Soudain, son regard changea et il devint pâle comme un linge. N'obtenant pas de réponse et à la vue de sa tête, je réitérais ma question espérant avoir mal interprété ses expressions faciales. Toujours pas de réponse et je sus alors que je ne m'étais pas trompée. Marie avait bel et bien disparue. Je regardais autour de moi mais pas de traces de la chevelure blonde de ma sœur. Je me mis à courir, suivie par Jules, à travers la foule en hurlant à tort et à travers son prénom. Les gens râlaient de s'être fait bousculer mais ne nous laissaient pas pour autant passer. Marie était introuvable. La foule était si dense, comme un étau qui se resserrerait petit à petit autour de nous.

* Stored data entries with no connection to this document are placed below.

(* ===== verification/ModelPrices.v ===== *)
(** * The prices of models

    The ratio tables and their lookups (src/setting/ratio_setting), the model
    name a request is priced by (src/setting/pricing_setting), and what a
    request reserves before it is sent (src/relay/helper/price.go,
    src/types/price_data.go).

    The tables are a record of Go maps.  The catalogue of automatic prices
    (src/pkg/autopricing) is a function from a name and whether fuzzy rules may
    be used; expressions of tiered prices are run by a function, as the
    interpreter is a library. *)

From Stdlib Require Import SpecFloat.
From S2P Require Import Prelude GoStrings QuotaMath RouteSelect ChannelKeys RetryPlan RelayLoop CompactRetry ToolPrices.
#[local] Open Scope string_scope.
#[local] Open Scope list_scope.
#[local] Open Scope Z_scope.

(** ** Names *)

Definition CompactWildcardModelKey : string := "gpt-*" +:+ CompactModelSuffix.
Definition IsVirtualCompactModelName (modelName : string) : bool := HasSuffix modelName CompactModelSuffix && IsGPTCompactBaseModel modelName.
Definition WithCompactModelSuffix (modelName : string) : string :=
  let baseModel := CompactBaseModelName modelName in
  if negb (IsGPTCompactBaseModel baseModel) then baseModel else baseModel +:+ CompactModelSuffix.

Definition handleThinkingBudgetModel (name prefix wildcard : string) : string :=
  if HasPrefix name prefix && Contains name "-thinking-" then wildcard else name.

Definition FormatMatchingModelName (name : string) : string :=
  let hasCompactSuffix := HasSuffix name CompactModelSuffix in
  let name := if hasCompactSuffix then CompactBaseModelName name else name in
  let name :=
    if HasPrefix name "gemini-2.5-flash-lite" then handleThinkingBudgetModel name "gemini-2.5-flash-lite" "gemini-2.5-flash-lite-thinking-*"
    else if HasPrefix name "gemini-2.5-flash" then handleThinkingBudgetModel name "gemini-2.5-flash" "gemini-2.5-flash-thinking-*"
    else if HasPrefix name "gemini-2.5-pro" then handleThinkingBudgetModel name "gemini-2.5-pro" "gemini-2.5-pro-thinking-*"
    else name in
  let name := if HasPrefix name "gpt-4-gizmo" then "gpt-4-gizmo-*" else name in
  let name := if HasPrefix name "gpt-4o-gizmo" then "gpt-4o-gizmo-*" else name in
  if hasCompactSuffix && IsGPTCompactBaseModel name then WithCompactModelSuffix name else name.

(** ** The tables *)

(** What the automatic catalogue says of a model. *)
Record Entry := MkEntry {
  en_ModelRatio : float64; en_CompletionRatio : option float64; en_CacheRatio : option float64; en_CreateCacheRatio : option float64
}.

Record pricing := MkPricing {
  modelPriceMap : gmap string float64; modelRatioMap : gmap string float64; completionRatioMap : gmap string float64;
  cacheRatioMap : gmap string float64; createCacheRatioMap : gmap string float64; imageRatioMap : gmap string float64;
  audioRatioMap : gmap string float64; audioCompletionRatioMap : gmap string float64;
  SelfUseModeEnabled : bool; AutoPricingEnabled : bool; FuzzyMatchEnabled : bool;
  catalogue : string → bool → option Entry;
  BillingMode : gmap string string; BillingExpr : gmap string string
}.

Section lookups.
Context (ps : pricing).

(** [(-1, false)] is [None]. *)
Definition GetModelPrice (name : string) : option float64 :=
  let name := FormatMatchingModelName name in
  match modelPriceMap ps !! name with
  | Some price => Some price
  | None => if HasSuffix name CompactModelSuffix then modelPriceMap ps !! CompactWildcardModelKey else None
  end.

Definition hasManualFixedPrice (name : string) : bool :=
  bool_decide (is_Some (modelPriceMap ps !! name)) ||
  (HasSuffix name CompactModelSuffix && bool_decide (is_Some (modelPriceMap ps !! CompactWildcardModelKey))).
Definition HasManualModelRatio (name : string) : bool :=
  let name := FormatMatchingModelName name in
  bool_decide (is_Some (modelRatioMap ps !! name)) ||
  (HasSuffix name CompactModelSuffix && bool_decide (is_Some (modelRatioMap ps !! CompactWildcardModelKey))).

Definition autoPricingEntry (name : string) : option Entry :=
  if negb (AutoPricingEnabled ps) then None
  else if hasManualFixedPrice name then None
  else catalogue ps name (FuzzyMatchEnabled ps).
Definition HasAutoPricingEntry (name : string) : bool := bool_decide (autoPricingEntry (FormatMatchingModelName name) ≠ None).
Definition HasExactAutoPricingEntry (name : string) : bool :=
  let name := FormatMatchingModelName name in
  if negb (AutoPricingEnabled ps) || hasManualFixedPrice name then false else bool_decide (catalogue ps name false ≠ None).

Definition unset_ratio : float64 := float_ratio 75 2.
Definition GetModelRatio (name : string) : float64 * bool * string :=
  let name := FormatMatchingModelName name in
  let auto := match autoPricingEntry name with
    | Some entry => (en_ModelRatio entry, true, name)
    | None => (unset_ratio, SelfUseModeEnabled ps, name)
    end in
  match modelRatioMap ps !! name with
  | Some ratio => (ratio, true, name)
  | None =>
      if HasSuffix name CompactModelSuffix
      then match modelRatioMap ps !! CompactWildcardModelKey with Some wildcardRatio => (wildcardRatio, true, name) | None => auto end
      else auto
  end.

(** The ratio and whether it is locked. *)
Definition gpt_ratio (name : string) : float64 * bool :=
  if HasPrefix name "gpt-4o" then
    if bool_decide (name = "gpt-4o-2024-05-13") then (float_of_int 3, true)
    else if HasPrefix name "gpt-4o-mini-tts" then (float_of_int 20, false) else (float_of_int 4, false)
  else if HasPrefix name "gpt-5" then
    if negb (Contains name ".") then (float_of_int 8, true)
    else if HasPrefix name "gpt-5.4" then if HasPrefix name "gpt-5.4-nano" then (float_ratio 25 4, true) else (float_of_int 6, true)
    else (float_of_int 6, false)
  else if HasPrefix name "gpt-4.5-preview" then (float_of_int 2, true)
  else if HasPrefix name "gpt-4-turbo" || HasSuffix name "gpt-4-1106" || HasSuffix name "gpt-4-1105" then (float_of_int 3, true)
  else (float_of_int 2, false).

Definition gemini_ratio (name : string) : float64 * bool :=
  if HasPrefix name "gemini-1.5" then (float_of_int 4, true)
  else if HasPrefix name "gemini-2.0" then (float_of_int 4, true)
  else if HasPrefix name "gemini-2.5-pro" then (float_of_int 8, false)
  else if HasPrefix name "gemini-2.5-flash" then
    if HasPrefix name "gemini-2.5-flash-preview" then
      if HasSuffix name "-nothinking" then (float_of_int 4, false) else (float_ratio 70 3, false)
    else if HasPrefix name "gemini-2.5-flash-lite" then (float_of_int 4, false)
    else (float_ratio 25 3, false)
  else if HasPrefix name "gemini-robotics-er-1.5" then (float_ratio 25 3, false)
  else if HasPrefix name "gemini-3-pro" then
    if HasPrefix name "gemini-3-pro-image" then (float_of_int 60, false) else (float_of_int 6, false)
  else (float_of_int 4, false).

Definition command_ratio (name : string) : float64 * bool :=
  if bool_decide (name = "command-r") then (float_of_int 3, true)
  else if bool_decide (name = "command-r-plus") then (float_of_int 5, true)
  else if bool_decide (name = "command-r-08-2024") then (float_of_int 4, true)
  else if bool_decide (name = "command-r-plus-08-2024") then (float_of_int 4, true)
  else (float_of_int 4, false).

Definition gpt35_ratio (name : string) : float64 * bool :=
  if bool_decide (name = "gpt-3.5-turbo") || HasSuffix name "0125" then (float_of_int 3, true)
  else if HasSuffix name "1106" then (float_of_int 2, true)
  else (float_ratio 4 3, true).

Definition getHardcodedCompletionModelRatio (name : string) : float64 * bool :=
  if HasSuffix name "-all" || HasSuffix name "-gizmo-*" then (float_of_int 2, false)
  else if HasPrefix name "gpt-" then gpt_ratio name
  else if HasPrefix name "o1" || HasPrefix name "o3" then (float_of_int 4, true)
  else if bool_decide (name = "chatgpt-4o-latest") then (float_of_int 3, true)
  else if Contains name "claude-3" then (float_of_int 5, true)
  else if Contains name "claude-sonnet-4" || Contains name "claude-opus-4" || Contains name "claude-haiku-4" then (float_of_int 5, true)
  else if HasPrefix name "gpt-3.5" then gpt35_ratio name
  else if HasPrefix name "mistral-" then (float_of_int 3, true)
  else if HasPrefix name "gemini-" then gemini_ratio name
  else if HasPrefix name "command" then command_ratio name
  else if HasPrefix name "ERNIE-Speed-" then (float_of_int 2, true)
  else if HasPrefix name "ERNIE-Lite-" then (float_of_int 2, true)
  else if HasPrefix name "ERNIE-Character" then (float_of_int 2, true)
  else if HasPrefix name "ERNIE-Functions" then (float_of_int 2, true)
  else if bool_decide (name = "llama2-70b-4096") then (float_ratio 5 4, true)
  else if bool_decide (name = "llama3-8b-8192") then (float_of_int 2, true)
  else if bool_decide (name = "llama3-70b-8192") then (float_ratio 79 59, true)
  else (float_of_int 1, false).

Definition GetCompletionRatioInfo (name : string) : float64 * bool :=
  let name := FormatMatchingModelName name in
  match (if Contains name "/" then completionRatioMap ps !! name else None) with
  | Some ratio => (ratio, false)
  | None =>
      let '(hardCodedRatio, locked) := getHardcodedCompletionModelRatio name in
      if locked : bool then (hardCodedRatio, true)
      else match completionRatioMap ps !! name with
        | Some ratio => (ratio, false)
        | None => (default hardCodedRatio (autoPricingEntry name ≫= en_CompletionRatio), false)
        end
  end.
Definition GetCompletionRatio (name : string) : float64 := (GetCompletionRatioInfo name).1.

Definition GetAudioRatio (name : string) : float64 := default (float_of_int 1) (audioRatioMap ps !! FormatMatchingModelName name).
Definition GetAudioCompletionRatio (name : string) : float64 := default (float_of_int 1) (audioCompletionRatioMap ps !! FormatMatchingModelName name).
Definition GetImageRatio (name : string) : float64 := default (float_of_int 1) (imageRatioMap ps !! name).
Definition GetCacheRatio (name : string) : float64 :=
  let name := FormatMatchingModelName name in
  match cacheRatioMap ps !! name with Some ratio => ratio | None => default (float_of_int 1) (autoPricingEntry name ≫= en_CacheRatio) end.
Definition GetCreateCacheRatio (name : string) : float64 :=
  let name := FormatMatchingModelName name in
  match createCacheRatioMap ps !! name with Some ratio => ratio | None => default (float_ratio 5 4) (autoPricingEntry name ≫= en_CreateCacheRatio) end.

Definition BillingModeRatio : string := "ratio".
Definition BillingModeTieredExpr : string := "tiered_expr".
Definition GetBillingMode (model : string) : string := default BillingModeRatio (BillingMode ps !! model).
Definition GetBillingExpr (model : string) : option string := BillingExpr ps !! model.

(** ** The name a compaction is priced by *)

Definition hasManual (name : string) : bool :=
  bool_decide (GetBillingMode name = BillingModeTieredExpr) || bool_decide (is_Some (modelPriceMap ps !! name)) ||
  bool_decide (is_Some (modelRatioMap ps !! name)).

Definition ResolveModel (modelName : string) : string * string :=
  if negb (HasSuffix modelName CompactModelSuffix) then (modelName, "direct")
  else
    let normalizedModel := FormatMatchingModelName modelName in
    let baseModel := CompactBaseModelName normalizedModel in
    if negb (IsVirtualCompactModelName normalizedModel) then
      if hasManual baseModel then (baseModel, "compact_base_manual")
      else if HasAutoPricingEntry baseModel then (baseModel, "compact_base_auto")
      else (baseModel, "compact_base_unconfigured")
    else if hasManual normalizedModel then (normalizedModel, "compact_exact_manual")
    else if hasManual CompactWildcardModelKey then (CompactWildcardModelKey, "compact_wildcard_manual")
    else if hasManual baseModel then (baseModel, "compact_base_manual")
    else if HasExactAutoPricingEntry normalizedModel then (normalizedModel, "compact_exact_auto")
    else if HasAutoPricingEntry baseModel then (baseModel, "compact_base_auto")
    else (normalizedModel, "compact_unconfigured").

Definition HasModelBillingConfig (modelName : string) : bool :=
  let pricingModel := (ResolveModel modelName).1 in
  if bool_decide (is_Some (GetModelPrice pricingModel)) then true
  else if (GetModelRatio pricingModel).1.2 then true
  else if negb (bool_decide (GetBillingMode pricingModel = BillingModeTieredExpr)) then false
  else match GetBillingExpr pricingModel with Some expr => negb (blank expr) | None => false end.
Definition HasExplicitModelBillingConfig (modelName : string) : bool :=
  let pricingModel := (ResolveModel modelName).1 in
  if bool_decide (is_Some (GetModelPrice pricingModel)) then true
  else if HasManualModelRatio pricingModel || SelfUseModeEnabled ps then true
  else if negb (bool_decide (GetBillingMode pricingModel = BillingModeTieredExpr)) then false
  else match GetBillingExpr pricingModel with Some expr => negb (blank expr) | None => false end.
End lookups.

(** The ratios written for GPT-3.5 ([gpt35_ratio]) are never used: the names
    begin with [gpt-], and the earlier branch gives them the ratio of an
    unknown GPT model, which is not locked. *)
Lemma gpt35_ratios_unused rest : let name := ("gpt-3.5" +:+ rest)%string in
  getHardcodedCompletionModelRatio name =
    if HasSuffix name "-all" || HasSuffix name "-gizmo-*" then (float_of_int 2, false)
    else if HasSuffix name "gpt-4-1106" || HasSuffix name "gpt-4-1105" then (float_of_int 3, true)
    else (float_of_int 2, false).
Proof. reflexivity. Qed.
Lemma gpt35_turbo_ratio : getHardcodedCompletionModelRatio "gpt-3.5-turbo" = (float_of_int 2, false) ∧ gpt35_ratio "gpt-3.5-turbo" = (float_of_int 3, true).
Proof. by vm_compute. Qed.
(* ===== verification/RateLimit.v ===== *)
(** * Rate limits

    src/common/rate-limit.go, src/middleware/rate-limit.go,
    src/middleware/model-rate-limit.go, src/middleware/email-verification-rate-limit.go
    and the token bucket of src/common/limiter: four ways to count requests per key.

    They are the limiters of the routes, by address or user, of verification
    e-mails, and of model requests by group.

    The in-memory limiter works under its mutex and the Redis limiters with one
    script each, so a call is one step at the time it reads; the limit on
    successful model requests reads and writes its list in separate commands.
    Seconds are the unit of the in-memory limiter and of the bucket, milliseconds
    that of Redis expiry.  A Redis key lives until the clock is past its expiry.
    Lua numbers are taken as integers: the amounts are below 2^53. *)

From Stdlib Require Import Sorted.
From S2P Require Import Prelude GoStrings.
#[local] Open Scope string_scope.
#[local] Open Scope list_scope.
#[local] Open Scope Z_scope.

(** ** In memory *)

(** A queue has its oldest entry first. *)
Abbreviation limiter_store := (gmap string (list Z)).

Definition Request (key : string) (maxRequestNum duration now : Z) (store : limiter_store) : bool * limiter_store :=
  match store !! key with
  | Some queue =>
      if Z.of_nat (length queue) <? maxRequestNum then (true, <[key := queue ++ [now]]> store)
      else if duration <=? now - default 0 (head queue) then (true, <[key := tail queue ++ [now]]> store)
      else (false, store)
  | None => (true, <[key := [now]]> store)
  end.

(** One pass of [clearExpiredItems]. *)
Definition keeps_queue (expiration now : Z) (queue : list Z) : bool :=
  match last queue with Some newest => now - newest <=? expiration | None => false end.
Definition clearExpiredItems (expiration now : Z) (store : limiter_store) : limiter_store :=
  filter (λ kv, keeps_queue expiration now kv.2 = true) store.

Inductive memory_op :=
  | OpRequest (key : string) (maxRequestNum duration : Z)
  | OpClear.

(** [Init]: only the first call decides how long queues are kept. *)
Definition Init (expirationDuration : Z) (l : option (limiter_store * Z)) : option (limiter_store * Z) :=
  match l with None => Some (∅, expirationDuration) | Some l => Some l end.

(** Steps at their times, with the times of the requests of a key that were
    let through. *)
Definition memory_step (expiration : Z) (key : string) (s : limiter_store * list Z) (step : Z * memory_op) : limiter_store * list Z :=
  let '(store, accepted) := s in
  let '(now, op) := step in
  match op with
  | OpRequest k max duration =>
      let '(ok, store) := Request k max duration now store in
      (store, if bool_decide (k = key) && ok then accepted ++ [now] else accepted)
  | OpClear => (clearExpiredItems expiration now store, accepted)
  end.
Definition memory_run (expiration : Z) (key : string) (steps : list (Z * memory_op)) : limiter_store * list Z :=
  foldl (memory_step expiration key) (∅, []) steps.
(** A consumption pays for itself, if its action opens no flow. *)
Lemma consume_action_pays c token m action : (∀ f d, flows_shrink d (action f d).2) →
  pays (λ _, True) flow_open (λ r, match r with Ok _ => if decide (hash token = h) then 1 else 0 | Err _ => 0 end)%nat 0
  (ConsumeAuthFlowWithAction hash c token m action).
Proof.
  intros Hact. unfold ConsumeAuthFlowWithAction. destruct (_ || _); [cbn; lia|]. intros now. apply flow_transaction_pays; [done|].
  intros d a d'. unfold consumeTx, applyAuthFlowMatch. destruct (auth_flows d !! hash token) as [f|] eqn:E; [|done]. destruct (_ && _); [|done].
  destruct (bool_decide _) eqn:Ec; [done|]. destruct (negb _); [done|]. set (f' := f <| af_ConsumedAt := Some now |>).
  set (d1 := d <| auth_flows ::= <[hash token := f']> |>). unfold mbind, M_bind. specialize (Hact f' d1). destruct (action f' d1) as [[[]|e] d2]; [|done].
  intros [= <- <-]. cbn [snd] in Hact. unfold flows_shrink in Hact. etrans; [apply Nat.add_le_mono_r, Hact|]. clear Hact. unfold flow_open, d1. cbn. case_decide as Eh.
  - subst h. rewrite lookup_insert_eq, E. cbn. apply bool_decide_eq_false, dec_stable in Ec. by rewrite Ec.
  - rewrite lookup_insert_ne by done. lia.
Qed.
Lemma consume_pays c token m : pays (λ _, True) flow_open (λ r, match r with Ok _ => if decide (hash token = h) then 1 else 0 | Err _ => 0 end)%nat 0
  (ConsumeAuthFlow hash c token m).
Proof. by apply consume_action_pays. Qed.
Lemma telegram_step a e now bound f d : flows_shrink d (telegram_action hash a e now bound f d).2.
Proof.
  unfold telegram_action, try, lift_res, gets, fail, mbind, M_bind. pose proof (claim_step AuthFlowPurposeTelegramAssertion a e now d) as Hc.
  destruct (ClaimExternalAuthAssertionWithTx _ _ _ _ _ d) as [[[]|err] d1]; cbn [snd] in *; [|by destruct (_ || _)].
  destruct (accounts d1 !! _) as [user|]; [|done]. destruct (ac_Deleted user); [done|]. by destruct (negb _).
Qed.

Lemma codes_step {A} (m : M authdb A) : (∀ d, auth_flows (m d).2 = auth_flows d) → steps flows_shrink m.
Proof. intros Hm d. by apply same_flows. Qed.
Lemma flows_delete_codes u : steps flows_shrink (delete_backup_codes u).
Proof. by apply codes_step. Qed.
Lemma flows_replace_codes u hs : steps flows_shrink (replaceBackupCodesWithTx u hs).
Proof.
  unfold replaceBackupCodesWithTx. apply steps_bind; [apply _|by apply codes_step|intros _].
  induction hs as [|[x|e] hs IH]; cbn [insert_codes]; [by apply codes_step| |by apply codes_step].
  apply steps_bind; [apply _|by apply codes_step|done].
Qed.

Lemma flows_frame d d' : auth_flows d' = auth_flows d → backup_codes d' = backup_codes d → next_auth_id d <= next_auth_id d' → flows_shrink d d'.
Proof. intros E _ _. by apply same_flows. Qed.
#[local] Hint Resolve flows_frame flows_delete_codes flows_replace_codes flows_shrink_preorder : mild.
#[local] Hint Resolve mild_GetTwoFAByUserId mild_code_failed mild_code_passed mild_IsLocked mild_totp mild_find_account mild_GetAuthFlow
  mild_setup mild_reset mild_delete_pending mild_disable mild_enable claim_mild cleanup_mild : mild.

Lemma flows_backup_code u code : mild flows_shrink (ValidateBackupCode matches upper u code).
Proof.
  unfold ValidateBackupCode. mild. apply mild_query. intros d. apply same_flows. unfold use_code.
  by repeat case_match.
Qed.
#[local] Hint Resolve flows_backup_code : mild.
Lemma flows_backup t code : mild flows_shrink (ValidateBackupCodeAndUpdateUsage matches upper t code).
Proof. unfold ValidateBackupCodeAndUpdateUsage. mild. Qed.
#[local] Hint Resolve flows_backup : mild.
Lemma flows_check_code t code : mild flows_shrink (check_code totp matches upper t code).
Proof. unfold check_code. mild. Qed.
Lemma flows_code_transactions c p u hs : mild flows_shrink (CreatePendingTwoFASetupBackupCodes c u hs) ∧ mild flows_shrink (ReplaceBackupCodesWithAuthVersion c p u hs).
Proof.
  split.
  - apply mild_transaction, steps_factor; auto with mild.
  - apply mild_bind; [|intros _; apply mild_ret]. apply mild_transaction, steps_factor; [auto with mild..|]. intros r.
    apply steps_bind; [auto with mild|apply steps_version; auto with mild|auto with mild].
Qed.

Lemma pays_attempt {A} (p : prog authdb A) (cost : res (res A) → nat) n :
  pays (λ _, True) flow_open (λ r, cost (Ok r)) n p → pays (λ _, True) flow_open cost n (attempt p).
Proof.
  revert n. induction p as [r|k IH|X f k IH]; intros n Hp; cbn in *; [done|auto|]. destruct Hp as [H1 H2]. split; [|auto].
  intros d Hd. destruct (H1 d Hd) as (? & n' & ? & ?). eauto.
Qed.

(** A part that leaves flows alone, before one that pays. *)
Lemma pays_after {A B} (p : prog authdb A) (k : A → prog authdb B) cost :
  mild flows_shrink p → (∀ a, pays (λ _, True) flow_open cost 0 (k a)) → (∀ e, cost (Err e) = 0%nat) → pays (λ _, True) flow_open cost 0 (p ≫= k).
Proof.
  intros Hp Hk He. apply (pays_bind _ _ (λ _, 0%nat)); [by apply mild_pays|intros a n _|done]. apply (pays_mono _ _ _ 0); [lia|apply Hk].
Qed.

Lemma login_pays c token code : pays (λ _, True) flow_open (λ r, match r with Ok _ => if decide (hash token = h) then 1 else 0 | Err _ => 0 end)%nat 0
  (Verify2FALogin hash totp matches upper decode c token code).
Proof.
  unfold Verify2FALogin. apply pays_after; [apply mild_attempt; auto with mild| |done]. intros [flow|e]; [|cbn; lia].
  apply pays_after; [apply mild_attempt; auto with mild| |done]. intros [user|e]; [|cbn; lia]. destruct (negb _); [cbn; lia|].
  destruct (decode _) as [version|]; [|cbn; lia]. destruct (_ || _); [cbn; lia|]. apply pays_after; [auto with mild| |done].
  intros [twoFA|]; [|cbn; lia]. destruct (negb _); [cbn; lia|]. apply pays_after; [apply flows_check_code| |done].
  intros valid. destruct (negb valid); [cbn; lia|].
  apply (pays_bind _ _ (λ r, match r with Ok (Ok _) => if decide (hash token = h) then 1 else 0 | _ => 0 end)%nat); [|intros [f|e] n Hn; cbn in *; lia|done].
  apply pays_attempt. apply (pays_mono _ _ _ 0); [lia|]. apply consume_pays.
Qed.

Lemma telegram_pays c token a e session bound : pays (λ _, True) flow_open (λ r, match r with Ok _ => if decide (hash token = h) then 1 else 0 | Err _ => 0 end)%nat 0
  (TelegramBind hash c token a e session bound).
Proof.
  unfold TelegramBind. apply pays_after; [auto with mild| |done]. intros flow. apply pays_after; [apply mild_ret| |done]. intros _.
  apply pays_after; [apply mild_clock| |done]. intros now. apply consume_action_pays. apply telegram_step.
Qed.

Lemma pays_map {A} (p : prog authdb A) (f : A → option Z) cost cost' n : pays (λ _, True) flow_open cost n p →
  (∀ a, (cost' (Ok (f a)) <= cost (Ok a))%nat) → (∀ e, cost' (Err e) = 0%nat) → pays (λ _, True) flow_open cost' n (a ← p; mret (f a)).
Proof. intros Hp Hc He. apply (pays_bind _ _ cost); [done|intros a n' Hn; cbn|done]. specialize (Hc a). lia. Qed.

Lemma auth_op_pays op : pays (λ _, True) flow_open (flow_used op) (flow_issued op) (auth_prog op).
Proof.
  destruct op; cbn [auth_prog flow_issued];
    try (eapply (pays_map _ _ (λ _, 0%nat)); [apply mild_pays; [solve [auto with mild]|done]|done|done]).
  - eapply pays_map; [apply create_pays|done|done].
  - eapply pays_map; [apply consume_pays|done|done].
  - eapply pays_map; [apply telegram_pays|done|done].
  - eapply pays_map; [apply login_pays|done|done].
  - eapply (pays_map _ _ (λ _, 0%nat)); [apply mild_pays; [apply (flows_code_transactions _ (Ok tt))|done]|done|done].
  - eapply (pays_map _ _ (λ _, 0%nat)); [apply mild_pays; [apply flows_code_transactions|done]|done|done].
Qed.
Definition batch_store (ty : batch_type) (b : batch) : gmap Z Z :=
  match ty with
  | BatchUpdateTypeUserQuota => b_UserQuota b
  | BatchUpdateTypeTokenQuota => b_TokenQuota b
  | BatchUpdateTypeUsedQuota => b_UsedQuota b
  | BatchUpdateTypeChannelUsedQuota => b_ChannelUsedQuota b
  | BatchUpdateTypeRequestCount => b_RequestCount b
  end.
Definition set_batch_store (ty : batch_type) (m : gmap Z Z) (b : batch) : batch :=
  match ty with
  | BatchUpdateTypeUserQuota => b <| b_UserQuota := m |>
  | BatchUpdateTypeTokenQuota => b <| b_TokenQuota := m |>
  | BatchUpdateTypeUsedQuota => b <| b_UsedQuota := m |>
  | BatchUpdateTypeChannelUsedQuota => b <| b_ChannelUsedQuota := m |>
  | BatchUpdateTypeRequestCount => b <| b_RequestCount := m |>
  end.

(** The goroutines started with [gopool.Go] by the quota code: cache deltas
    that run later. *)
Inductive task :=
  | TaskUserQuotaDelta (id delta : Z)
  | TaskTokenQuotaDelta (id : Z) (key : string) (delta : Z).

Record world := MkWorld {
  w_db : db; w_redis : redis; w_batch : batch; w_tasks : list task;
  w_now : Z; w_oracle : list (option string);
  w_RedisEnabled : bool; w_BatchUpdateEnabled : bool
}.
#[global] Instance eta_world : Eta world := λ r,
  MkWorld (w_db r) (w_redis r) (w_batch r) (w_tasks r) (w_now r) (w_oracle r)
    (w_RedisEnabled r) (w_BatchUpdateEnabled r).

(** [DB.Transaction(body)], or a single statement outside a transaction: the
    oracle may fail it as a whole; an error of the body rolls back. *)
Definition transaction {A} (body : Z → M db A) : M world A := λ w,
  match w_oracle w with
  | Some msg :: o => (Err (ErrDriver msg), w <| w_oracle := o |>)
  | o =>
      match body (w_now w) (w_db w) with
      | (Ok a, d) => (Ok a, w <| w_oracle := tail o |> <| w_db := d |>)
      | (Err e, _) => (Err e, w <| w_oracle := tail o |>)
      end
  end.

(** [RDB.Eval] and the other Redis calls: writes made before an error stay. *)
Definition redis_call {A} (script : M redis A) : M world A := λ w,
  match w_oracle w with
  | Some msg :: o => (Err (ErrDriver msg), w <| w_oracle := o |>)
  | o => let '(r, rd) := script (w_redis w) in
         (r, w <| w_oracle := tail o |> <| w_redis := rd |>)
  end.

Definition go (t : task) : M world unit := modify (λ w, w <| w_tasks ::= (λ ts, ts ++ [t]) |>).
Definition GetTimestamp : M world Z := gets w_now.
Definition RedisEnabled : M world bool := gets w_RedisEnabled.
Definition BatchUpdateEnabled : M world bool := gets w_BatchUpdateEnabled.

(** No call of the rest of the run fails. *)
Definition healthy (w : world) : Prop := w_oracle w = [].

Soudain, je percutais un homme. Il me rattrapa avant que je tombe et me regarda bizarrement. Puis sans dire un mot, il attrapa mon bras et me traîna derrière lui. J'attrapais mon frère par la main avant de me faire emporter. L'homme était grand et large comme une armoire à glace, je ne pouvais donc pas lutter contre sa poigne de fer. Il nous entraînait dans les tréfonds de Paris. Il s'arrêta tout à coup, se décala et je vis devant moi une Marie souriante dans les bras d'une femme que je ne connaissais ni d'Ève ni d'Adam. Je me précipitais vers Marie et l'arrachais des bras de la femme. Celle-ci me dévisagea alors mais je n'en avais que faire. J'observais Marie sous tous les angles pour voir s'il ne lui était rien arrivé. Jules remercia alors vivement l'homme et la femme. Ils avaient trouvé Marie au milieu de la foule, esseulée et l'avaient amenée à l'écart pour la questionner et savoir où était sa famille. Ils avaient commencé à lui poser des questions mais, au même moment, l'homme nous avait entendu crier et nous avait donc conduit vers notre jeune sœur.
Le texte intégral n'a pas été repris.